SEC AND IMPUNITY IN STOCK MARKET
'Financial institutions which are poorly governed pose a risk to themselves and also to others and could pull down financial markets. Recent experience in the Nigerian financial market attests to this fact.' SEC DG, Ms. Arunma Oteh at the International Conference on Good Governance and Regulatory Leadership, May 2010
Yours truly is an investor in Nigeria's capital market having bought small units of shares in some of the quoted companies on the Nigerian Stock Exchange.
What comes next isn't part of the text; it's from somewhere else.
Example a_visit_ends :
  match visited a_visit with Exit _ s' => last (history s') | _ => None end = Some (Waiting (Select 6 [5; 3] [] (-1))).
Proof. vm_compute. reflexivity. Qed.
I had been taken in by the huge return on investment and the humongous profit after tax that many of the companies listed in the NSE declared at their annual shareholders meeting.
That was before the bubble burst in March 2008. Today, my shares are not worth the share certificates on which they were written. My personal loss is miniscule compared to many big time investors in the stock market. Many lost millions and probably billions.
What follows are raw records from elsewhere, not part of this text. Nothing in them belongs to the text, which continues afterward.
(* ===== verification/FooTable.v ===== *)
(** FooTable: the table of reference-counted objects of
    apue/11.6.2avoid_deadlock1.c, shared by threads. Every access to shared
    memory and every call of the thread library is one atomic step; a thread is
    at a program point of one of the four functions, or outside of them. *)
From stdpp Require Import gmap list.
From S2P Require Import Prelude.

(** ** The shared memory *)

Definition NHASH : Z := 29.
(** The conversion of an [int] to [unsigned long], and the remainder. *)
Definition HASH (id : Z) : nat := Z.to_nat ((id mod 2 ^ 64) mod NHASH).

(** A mutex: memory not initialised, free, held by a thread, destroyed. *)
Inductive mutex := Raw | Unlocked | Held (t : nat) | Destroyed.
#[export] Instance mutex_eq_dec : EqDecision mutex.
Proof. solve_decision. Defined.

Record foo := Foo { f_count : Z; f_lock : mutex; f_id : Z; f_next : option nat }.
Definition set_count v f := Foo v (f_lock f) (f_id f) (f_next f).
Definition set_lock v f := Foo (f_count f) v (f_id f) (f_next f).
Definition set_next v f := Foo (f_count f) (f_lock f) (f_id f) v.

(** [hashlock] is initialised statically; [objects] is the memory that [malloc]
    gave out and that was not freed. *)
Record shared := Shared { fh : list (option nat); hashlock : option nat; objects : gmap nat foo }.
Definition set_fh v m := Shared v (hashlock m) (objects m).
Definition set_hashlock v m := Shared (fh m) v (objects m).
Definition set_objects v m := Shared (fh m) (hashlock m) v.
Definition put_foo (p : nat) (f : foo) (m : shared) : shared := set_objects (<[p := f]> (objects m)) m.

Definition shared0 : shared := Shared (replicate (Z.to_nat NHASH) None) None ∅.

(** ** Program points *)

(** Where a thread is: before the access that the comment names. [hold_*] are
    the points of [foo_hold], which the caller calls, or [foo_find] when [found]
    is set; then [id] is what is looked for. *)
Inductive point :=
| alloc_malloc (id : Z)                      (* 23: malloc, then lines 24 and 25 *)
| alloc_init (fp : nat)                      (* 26: pthread_mutex_init *)
| alloc_lock (fp : nat)                      (* 31: lock hashlock *)
| alloc_next (fp : nat)                      (* 32: fp->f_next = fh[idx] *)
| alloc_head (fp : nat)                      (* 33: fh[idx] = fp *)
| alloc_flock (fp : nat)                     (* 34: lock f_lock *)
| alloc_unlock (fp : nat)                    (* 35: unlock hashlock *)
| alloc_funlock (fp : nat)                   (* 36: unlock f_lock *)
| hold_lock (fp : nat) (found : option Z)    (* 43 *)
| hold_count (fp : nat) (found : option Z)   (* 44: f_count++ *)
| hold_unlock (fp : nat) (found : option Z)  (* 45 *)
| find_lock (id : Z)                         (* 52: lock hashlock *)
| find_head (id : Z)                         (* 53: fp = fh[HASH(id)] *)
| find_test (id : Z) (fp : option nat)       (* 53, 54: fp != NULL, fp->f_id == id *)
| find_next (id : Z) (fp : nat)              (* 53: fp = fp->f_next *)
| find_unlock (id : Z) (fp : option nat)     (* 59: unlock hashlock *)
| rele_lock (fp : nat)                       (* 68 *)
| rele_test (fp : nat)                       (* 69: f_count == 1 *)
| rele_again (fp : nat)                      (* 70: unlock f_lock *)
| rele_hash (fp : nat)                       (* 71: lock hashlock *)
| rele_relock (fp : nat)                     (* 72: lock f_lock *)
| rele_retest (fp : nat)                     (* 73: f_count != 1 *)
| rele_less (fp : nat)                       (* 74: f_count-- *)
| rele_funlock (fp : nat)                    (* 75 *)
| rele_unlock (fp : nat)                     (* 76 *)
| rele_head (fp : nat)                       (* 79 to 81: tfp = fh[idx], tfp == fp *)
| rele_sethead (fp : nat)                    (* 82: fh[idx] = fp->f_next *)
| rele_walk (fp tfp : nat)                   (* 84, 85: tfp->f_next != fp *)
| rele_unlink (fp tfp : nat)                 (* 86: tfp->f_next = fp->f_next *)
| rele_unhash (fp : nat)                     (* 88: unlock hashlock *)
| rele_unlast (fp : nat)                     (* 89: unlock f_lock *)
| rele_destroy (fp : nat)                    (* 90 *)
| rele_count (fp : nat)                      (* 92: f_count-- *)
| rele_last (fp : nat).                      (* 93: unlock f_lock *)

(** What a step does: the thread waits for a lock, or for an answer that its
    call can give; the step is undefined; the thread goes on; or the function
    returns, and the caller has a new reference. *)
Inductive outcome :=
| Blocked
| Bad
| Next (pc : point) (m : shared)
| Back (gained : option nat) (m : shared).

Section steps.
Context (t : nat) (m : shared).

Definition access (p : nat) (k : foo -> outcome) : outcome :=
  match objects m !! p with Some f => k f | None => Bad end.

(** [pthread_mutex_lock] and [pthread_mutex_unlock]: locking an object that is
    not a mutex and unlocking a mutex of another thread are undefined; a thread
    that locks a mutex again waits for itself. *)
Definition lock_foo (p : nat) (pc : point) : outcome :=
  access p (fun f => match f_lock f with
    | Unlocked => Next pc (put_foo p (set_lock (Held t) f) m)
    | Held _ => Blocked
    | _ => Bad
    end).
Definition unlock_foo (p : nat) (k : shared -> outcome) : outcome :=
  access p (fun f => if decide (f_lock f = Held t) then k (put_foo p (set_lock Unlocked f) m) else Bad).
Definition lock_hash (pc : point) : outcome :=
  match hashlock m with None => Next pc (set_hashlock (Some t) m) | Some _ => Blocked end.
Definition unlock_hash (k : shared -> outcome) : outcome :=
  if decide (hashlock m = Some t) then k (set_hashlock None m) else Bad.

(** [fh[HASH(id)]]. *)
Definition bucket (id : Z) (k : option nat -> outcome) : outcome :=
  match fh m !! HASH id with Some o => k o | None => Bad end.
Definition put_bucket (id : Z) (o : option nat) : shared := set_fh (<[HASH id := o]> (fh m)) m.

(** Counting, within the range of [int]. *)
Definition add_count (p : nat) (d : Z) (pc : point) : outcome :=
  access p (fun f => if in_int (f_count f + d) then Next pc (put_foo p (set_count (f_count f + d) f) m)
                     else Bad).

(** One step of thread [t]; [a] is what [malloc] and [pthread_mutex_init] answer,
    and nothing means that they fail. *)
Definition step_at (a : option nat) (pc : point) : outcome :=
  match pc with
  | alloc_malloc id =>
      match a with
      | None => Back None m
      | Some p => if decide (objects m !! p = None) then Next (alloc_init p) (put_foo p (Foo 1 Raw id None) m)
                  else Blocked
      end
  | alloc_init p =>
      access p (fun f =>
        match a with
        | None => Back None (set_objects (delete p (objects m)) m)
        | Some _ => Next (alloc_lock p) (put_foo p (set_lock Unlocked f) m)
        end)
  | alloc_lock p => lock_hash (alloc_next p)
  | alloc_next p =>
      access p (fun f => bucket (f_id f) (fun o => Next (alloc_head p) (put_foo p (set_next o f) m)))
  | alloc_head p => access p (fun f => bucket (f_id f) (fun _ => Next (alloc_flock p) (put_bucket (f_id f) (Some p))))
  | alloc_flock p => lock_foo p (alloc_unlock p)
  | alloc_unlock p => unlock_hash (Next (alloc_funlock p))
  | alloc_funlock p => unlock_foo p (Back (Some p))
  | hold_lock p found => lock_foo p (hold_count p found)
  | hold_count p found => add_count p 1 (hold_unlock p found)
  | hold_unlock p found =>
      unlock_foo p (match found with Some id => Next (find_unlock id (Some p)) | None => Back (Some p) end)
  | find_lock id => lock_hash (find_head id)
  | find_head id => bucket id (fun o => Next (find_test id o) m)
  | find_test id None => Next (find_unlock id None) m
  | find_test id (Some p) =>
      access p (fun f => if f_id f =? id then Next (hold_lock p (Some id)) m else Next (find_next id p) m)
  | find_next id p => access p (fun f => Next (find_test id (f_next f)) m)
  | find_unlock id r => unlock_hash (Back r)
  | rele_lock p => lock_foo p (rele_test p)
  | rele_test p => access p (fun f => Next (if f_count f =? 1 then rele_again p else rele_count p) m)
  | rele_again p => unlock_foo p (Next (rele_hash p))
  | rele_hash p => lock_hash (rele_relock p)
  | rele_relock p => lock_foo p (rele_retest p)
  | rele_retest p => access p (fun f => Next (if f_count f =? 1 then rele_head p else rele_less p) m)
  | rele_less p => add_count p (-1) (rele_funlock p)
  | rele_funlock p => unlock_foo p (Next (rele_unlock p))
  | rele_unlock p => unlock_hash (Back None)
  | rele_head p =>
      access p (fun f => bucket (f_id f) (fun o =>
        match o with
        | Some tfp => if decide (tfp = p) then Next (rele_sethead p) m else Next (rele_walk p tfp) m
        | None => Bad
        end))
  | rele_sethead p =>
      access p (fun f => bucket (f_id f) (fun _ => Next (rele_unhash p) (put_bucket (f_id f) (f_next f))))
  | rele_walk p tfp =>
      access tfp (fun f => if decide (f_next f = Some p) then Next (rele_unlink p tfp) m
                           else match f_next f with Some tfp' => Next (rele_walk p tfp') m | None => Bad end)
  | rele_unlink p tfp =>
      access p (fun f => access tfp (fun g => Next (rele_unhash p) (put_foo tfp (set_next (f_next f) g) m)))
  | rele_unhash p => unlock_hash (Next (rele_unlast p))
  | rele_unlast p => unlock_foo p (Next (rele_destroy p))
  | rele_destroy p =>
      access p (fun f => if decide (f_lock f = Unlocked) then Back None (put_foo p (set_lock Destroyed f) m) else Bad)
  | rele_count p => add_count p (-1) (rele_last p)
  | rele_last p => unlock_foo p (Back None)
  end.
End steps.

(** ** Threads *)

Inductive call := Alloc (id : Z) | Hold (fp : nat) | Find (id : Z) | Rele (fp : nat).

(** A thread has the references [refs], and is outside or inside of a call. *)
Record thread := Thread { refs : list nat; here : option point }.
Record sys := Sys { mem : shared; threads : list thread }.
Definition idle : thread := Thread [] None.
Definition start (n : nat) : sys := Sys shared0 (replicate n idle).

Fixpoint remove1 (p : nat) (l : list nat) : list nat :=
  match l with [] => [] | q :: l => if decide (q = p) then l else q :: remove1 p l end.

(** References and calls that may yet give one. *)
Definition load_of (th : thread) : nat := length (refs th) + (match here th with Some _ => 1 | None => 0 end).
Definition load (s : sys) : nat := sum_list_with load_of (threads s).

(** How clients use the functions: [foo_hold] and [foo_rele] get a reference of
    the caller, [foo_rele] takes it away, and the references stay countable. *)
Definition enter (s : sys) (c : call) (r : list nat) : option (list nat * point) :=
  let room := bool_decide (Z.of_nat (load s) < INT_MAX) in
  match c with
  | Alloc id => if room then Some (r, alloc_malloc id) else None
  | Find id => if room then Some (r, find_lock id) else None
  | Hold p => if room && bool_decide (p ∈ r) then Some (r, hold_lock p None) else None
  | Rele p => if bool_decide (p ∈ r) then Some (remove1 p r, rele_lock p) else None
  end.

(** One move of the system: a thread calls, or takes a step. *)
Inductive move := Call (t : nat) (c : call) | Run (t : nat) (a : option nat).

Definition set_thread (t : nat) (th : thread) (m : shared) (s : sys) : sys := Sys m (<[t := th]> (threads s)).

Definition do_move (s : sys) (mv : move) : option sys :=
  match mv with
  | Call t c =>
      th ← threads s !! t;
      match here th with
      | Some _ => None
      | None => '(r, pc) ← enter s c (refs th); Some (set_thread t (Thread r (Some pc)) (mem s) s)
      end
  | Run t a =>
      th ← threads s !! t; pc ← here th;
      match step_at t (mem s) a pc with
      | Next pc' m => Some (set_thread t (Thread (refs th) (Some pc')) m s)
      | Back g m => Some (set_thread t (Thread (option_list g ++ refs th) None) m s)
      | _ => None
      end
  end.

Fixpoint do_moves (s : sys) (mvs : list move) : option sys :=
  match mvs with [] => Some s | mv :: mvs => s' ← do_move s mv; do_moves s' mvs end.

(** ** What a program point holds *)

(** The thread holds [hashlock]. *)
Definition holds_hash (pc : point) : bool :=
  match pc with
  | alloc_next _ | alloc_head _ | alloc_flock _ | alloc_unlock _ | hold_lock _ (Some _)
  | hold_count _ (Some _) | hold_unlock _ (Some _) | find_head _ | find_test _ _ | find_next _ _
  | find_unlock _ _ | rele_relock _ | rele_retest _ | rele_less _ | rele_funlock _ | rele_unlock _
  | rele_head _ | rele_sethead _ | rele_walk _ _ | rele_unlink _ _ | rele_unhash _ => true
  | _ => false
  end.

(** The object whose [f_lock] it holds. *)
Definition holds_foo (pc : point) : option nat :=
  match pc with
  | alloc_unlock p | alloc_funlock p | hold_count p _ | hold_unlock p _ | rele_test p | rele_again p
  | rele_retest p | rele_less p | rele_funlock p | rele_head p | rele_sethead p | rele_walk p _
  | rele_unlink p _ | rele_unhash p | rele_unlast p | rele_count p | rele_last p => Some p
  | _ => None
  end.

(** The reference that the call has: to give to its caller, or to take away. *)
Definition ref_of (pc : point) : option nat :=
  match pc with
  | alloc_init p | alloc_lock p | alloc_next p | alloc_head p | alloc_flock p | alloc_unlock p
  | alloc_funlock p | hold_unlock p _ | find_unlock _ (Some p)
  | rele_lock p | rele_test p | rele_again p | rele_hash p | rele_relock p | rele_retest p
  | rele_less p | rele_head p | rele_sethead p | rele_walk p _ | rele_unlink p _ | rele_unhash p
  | rele_unlast p | rele_destroy p | rele_count p => Some p
  | _ => None
  end.

Definition hh (th : thread) : bool := match here th with Some pc => holds_hash pc | None => false end.
Definition hf (th : thread) : option nat := pc ← here th; holds_foo pc.

Definition tally (p : nat) (l : list nat) : nat := length (filter (fun q => q = p) l).
Definition has (p : nat) (o : option nat) : nat := if decide (o = Some p) then 1 else 0.
Definition claims (p : nat) (th : thread) : nat := tally p (refs th) + has p (pc ← here th; ref_of pc).
(** All references to [p]. *)
Definition references (s : sys) (p : nat) : nat := sum_list_with (claims p) (threads s).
The total loss is actually in trillions. My sense of loss was relieved on 5 August, 2010 when the new DG of Securities and Exchange Commission, Ms. Arunma Oteh gave the marching orders to the Director General of the then Nigerian Stock Exchange, Prof. Ndi Okereke Onyiuke and also placed a suspension order on the president of the council, Aliko Dangote. The move which is long envisaged came on the heels of earlier vow in January, 2010, when the SEC DG promised before the House of Representatives Committee on Capital Market that the era of sharp practices and malpractices in the nation's capital market was over.
Ms. Oteh assumed duties at the regulatory agency on December 11, 2009. She was quoted during the 2010 budget defence session at the House of Reps as saying that 'henceforth, SEC will ensure that 'inappropriate behaviours' of capital market operators will not go unpunished.' At the forum, she allegedly pledged a new regime of zero tolerance to share price manipulation, insider dealings and other sharp practices bedevilling the nation's capital market over the years. She further said that the Commission would strengthen its regulatory oversight, intensify monitoring activities and collaborate with other regulatory agencies in the financial sector to ensure the restoration of investor confidence in the capital market.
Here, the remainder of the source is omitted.